Aimez-vous le granit ? on en a mis partout.

Du phare de Longship on peut, quand le temps est beau et qu’il n’y a pas trop de brume sur la mer, presque toujours brumeuse en ces parages, apercevoir à l’horizon les îles Sorlingues ou Scilly, pour les appeler de leur nom anglais. Elles semblent se bercer sur l’océan comme des terres flottantes, et quelques géographes prétendent que ce sont les Cassitérides, ou îles d’étain des anciens.

Le cap Cornouailles, voisin du cap Land’s end, paraît lui donner la main comme un frère jumeau : on dirait qu’il lui dispute l’avancement sur l’Atlantique, et cherche à mériter le nom de Finistère, non content de celui de Cornouailles ou corne de Walles, qui, au demeurant, on peut le dire, a la même signification.

Le cap Cornouailles s’élève à deux cent trente pieds au-dessus du niveau de la mer. C’est dans son voisinage que sont les mines sous-marines de cuivre et d’étain que nous avons précédemment visitées, notamment celle de Botallach. La plus grande profondeur de cette mine est de mille cinquante pieds, et quelques-unes de ses galeries s’avancent jusqu’à douze cents pieds sous le lit de l’Océan. Les infiltrations d’eau marines sont considérables, et le bruit des galets roulés les uns sur les autres par les vagues profondes se reproduit quelquefois si terriblement jusque dans les galeries, que les mineurs, émus, épouvantés, abandonnent la place et s’enfuient en criant des chantiers.
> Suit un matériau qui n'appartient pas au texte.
(** [s.split_at(s.find([' ', '\t'])?)]. *)
Fixpoint split_blank (s : list Z) : option (list Z * list Z) :=
  match s with
  | [] => None
  | c :: rest =>
      if is_blank c then Some ([], s)
      else (fun '(before, after) => (c :: before, after)) <$> split_blank rest
  end.

(** [strip_suffix]. *)
Definition strip_suffix (suffix s : list Z) : option (list Z) :=
  let n := (length s - length suffix)%nat in
  if Nat.leb (length suffix) (length s) && bool_decide (drop n s = suffix) then Some (take n s) else None.

(** The pairs of [windows(2)]. *)
Fixpoint windows2 (input : list Z) : list (Z * Z) :=
  match input with
  | a :: (b :: _) as rest => (a, b) :: windows2 rest
  | _ => []
  end.

(** ** Limits and errors *)

Definition DEFAULT_MAXIMUM_HEAD_BYTES : Z := 16384.
Definition DEFAULT_MAXIMUM_HEADERS : Z := 64.
Definition DEFAULT_MAXIMUM_PENDING : Z := 64.
Definition DEFAULT_MAXIMUM_PENDING_LIFETIME_SECONDS : Z := 15.
Definition MAXIMUM_PENDING_LIFETIME_SECONDS : Z := 60.
Definition DEFAULT_MAXIMUM_PUBLICATIONS : Z := 64.
Definition DEFAULT_MAXIMUM_PUBLICATION_LIFETIME_SECONDS : Z := 300.
Definition DEFAULT_MAXIMUM_GRANT_LIFETIME_SECONDS : Z := 30.
Definition MAXIMUM_GRANT_LIFETIME_SECONDS : Z := 60.

(** [Pr] marks the names other components use too. *)
Inductive ProxyError :=
| PrEngine (e : EngineError) | NonLoopbackEndpoint | ZeroProxyPort | NonLoopbackClient | ZeroRuntimeSession
| ZeroRuntimeGeneration | ZeroProcessSession | ZeroProcessGeneration | ZeroListenerGeneration | PrInvalidLimits
| PrClockRollback | TimeOverflow | PrInvalidHost | ScopeMustBeHnsTld | HostOutsideScope | StaleRuntime
| PrAuthorityNotReady | MalformedRequest | MalformedAuthority | AuthorityMismatch | RequestBodyOrUpgrade
| AuthenticationFailed | PendingLimit | PendingExpired | InstanceSequenceExhausted | RequestSequenceExhausted
| PublicationSequenceExhausted | RegistryGenerationExhausted | StaleRegistryGeneration | PublicationLimit
| PublicationAlreadyExists | PublicationMismatch | PendingMismatch | ProviderAuthorityMismatch
| ProviderAuthorityNotYetValid | ProviderAuthorityExpired.

Record ProxyLimits := {
  maximum_head_bytes : Z; maximum_headers : Z; maximum_pending : Z; maximum_pending_lifetime_seconds : Z;
  maximum_publications : Z; maximum_publication_lifetime_seconds : Z; maximum_grant_lifetime_seconds : Z }.
Definition proxy_limits_default : ProxyLimits :=
  {| maximum_head_bytes := DEFAULT_MAXIMUM_HEAD_BYTES; maximum_headers := DEFAULT_MAXIMUM_HEADERS;
     maximum_pending := DEFAULT_MAXIMUM_PENDING;
     maximum_pending_lifetime_seconds := DEFAULT_MAXIMUM_PENDING_LIFETIME_SECONDS;
     maximum_publications := DEFAULT_MAXIMUM_PUBLICATIONS;
     maximum_publication_lifetime_seconds := DEFAULT_MAXIMUM_PUBLICATION_LIFETIME_SECONDS;
     maximum_grant_lifetime_seconds := DEFAULT_MAXIMUM_GRANT_LIFETIME_SECONDS |}.

Definition proxy_limits_validate (l : ProxyLimits) : result ProxyError ProxyLimits :=
  if (maximum_head_bytes l <? 256) || (65536 <? maximum_head_bytes l)
     || (maximum_headers l =? 0) || (256 <? maximum_headers l)
     || (maximum_pending l =? 0) || (1024 <? maximum_pending l)
     || (maximum_pending_lifetime_seconds l =? 0)
     || (MAXIMUM_PENDING_LIFETIME_SECONDS <? maximum_pending_lifetime_seconds l)
     || (maximum_publications l =? 0) || (1024 <? maximum_publications l)
     || (maximum_publication_lifetime_seconds l =? 0) || (3600 <? maximum_publication_lifetime_seconds l)
     || (maximum_grant_lifetime_seconds l =? 0)
     || (maximum_publication_lifetime_seconds l <? maximum_grant_lifetime_seconds l)
     || (MAXIMUM_GRANT_LIFETIME_SECONDS <? maximum_grant_lifetime_seconds l)
  then Err PrInvalidLimits else Ok l.

(** ** Endpoint and instance *)

#[export] Instance NsAddr_eq_dec : EqDecision NsAddr.
Proof. solve_decision. Defined.
#[export] Instance SocketAddr_eq_dec : EqDecision SocketAddr.
Proof. solve_decision. Defined.

(** [IpAddr::is_loopback]. *)
Definition is_loopback (ip : NsAddr) : bool :=
  match ip with
  | AddrV4 octets => bool_decide (head octets = Some 127)
  | AddrV6 octets => bool_decide (octets = repeat 0 15 ++ [1])
  end.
À côté du cap Cornouailles, est la baie de Saint-Just, Saint-Just, la ville des mineurs d’étain, que nous voyons pour la seconde fois. Un phare, bâti sur le roc, s’élève au milieu de la rade, et ce feu, dans ce coin à peine fréquenté du rivage, prouve tout le soin que prennent les Anglais pour garantir aux navigateurs l’accès facile et sûr de leurs côtes.
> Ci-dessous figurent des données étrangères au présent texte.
(* ===== verification/ProxyProps.v ===== *)
(** * Loopback proxy: the registry, grants and what they rest on

    The session invariant over every call; runs of a session beside its engine, with
    what was handed out; a grant's lifetime; and what a grant goes back to. *)

From S2P Require Import Prelude Text Policy Runtime Engine EngineProps.
From S2P Require Import NsTypes NsService NsPlan NsDecision Provider ProviderProps ProxyHead Proxy.

(** ** The invariant *)

(** A pending record as [admit_connect] leaves it. *)
Record pending_ok (p : ProxySession) (sequence : Z) (r : PendingRecord) : Prop := {
  po_sequence : 1 <= sequence <= ps_sequence p;
  po_seen : exists seen, ps_last_observed_time p = Some seen /\ pr_admitted_at r <= seen;
  po_expires : pr_expires_at r = pr_admitted_at r + maximum_pending_lifetime_seconds (px_limits (ps_config p)) }.

(** The fields a publication copies out of its authority. *)
Record copies_authority (b : PublicationRecord) : Prop := {
  ca_namespace : pb_selected_namespace b = pa_selected_namespace (pb_authority b);
  ca_context : pb_authenticated_context b = pa_status (pb_authority b);
  ca_network : pb_hns_network b = pa_hns_network (pb_authority b);
  ca_port : pb_service_port b = pa_service_port (pb_authority b);
  ca_policy : pb_tls_policy b = pa_tls_policy (pb_authority b);
  ca_session : pb_runtime_session b = oc_runtime_session (pa_origin_context (pb_authority b));
  ca_generation : pb_runtime_generation b = oc_runtime_generation (pa_origin_context (pb_authority b));
  ca_policy_generation : pb_policy_generation b = oc_policy_generation (pa_origin_context (pb_authority b));
  ca_event : pb_event_sequence b = oc_event_sequence (pa_origin_context (pb_authority b));
  ca_fingerprint : pb_decision_fingerprint b = oc_decision_fingerprint (pa_origin_context (pb_authority b));
  ca_from : pb_authority_valid_from b = oc_valid_from (pa_origin_context (pb_authority b));
  ca_until : pb_authority_valid_until b = oc_valid_until (pa_origin_context (pb_authority b)) }.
Entrée de Falmouth. Dessin de Durand-Brager.

Continuons notre périple. Longeons ces rivages déchiquetés que la mer vient battre depuis des siècles, qu’elle ronge, qu’elle mine, qu’elle fouille à la base. Le granit vaincu cède enfin. Un amas de roches éboulées, informes, s’amoncelle en débris irréguliers et, réalisant l’image du poëte de Pélion entassé sur Ossa toujours battus par les vagues. Mais bientôt la plage s’abaisse et vient mourir à la mer en lignes moins austères ; elle s’arrondit même en une baie aux eaux paisibles. C’est là qu’est Saint-Yves, qui a été comparé à un village grec, puis Hayle séparée de sa voisine par des dunes de sable au ton ferrugineux, sur lesquelles s’est fixé un roseau marin, l’arundo arenaria, arrêtant par ses racines la marche des sables envahisseurs.

Parlerai-je des autres points qui, sur cette côte du Cornouailles, s’alignent sur l’Atlantique ? Citerai-je Sainte-Agnès, New-Quay, Padstow ? Non, car une plus longue série de descriptions maritimes fatiguerait peut-être. Cependant je ne puis oublier Boscastle et Tintagel. Ce sont pays de pieuses et naïves légendes, et la légende est une fleur devenue trop rare pour que le voyageur ne se baisse pas pour la cueillir et en faire jouir ses amis.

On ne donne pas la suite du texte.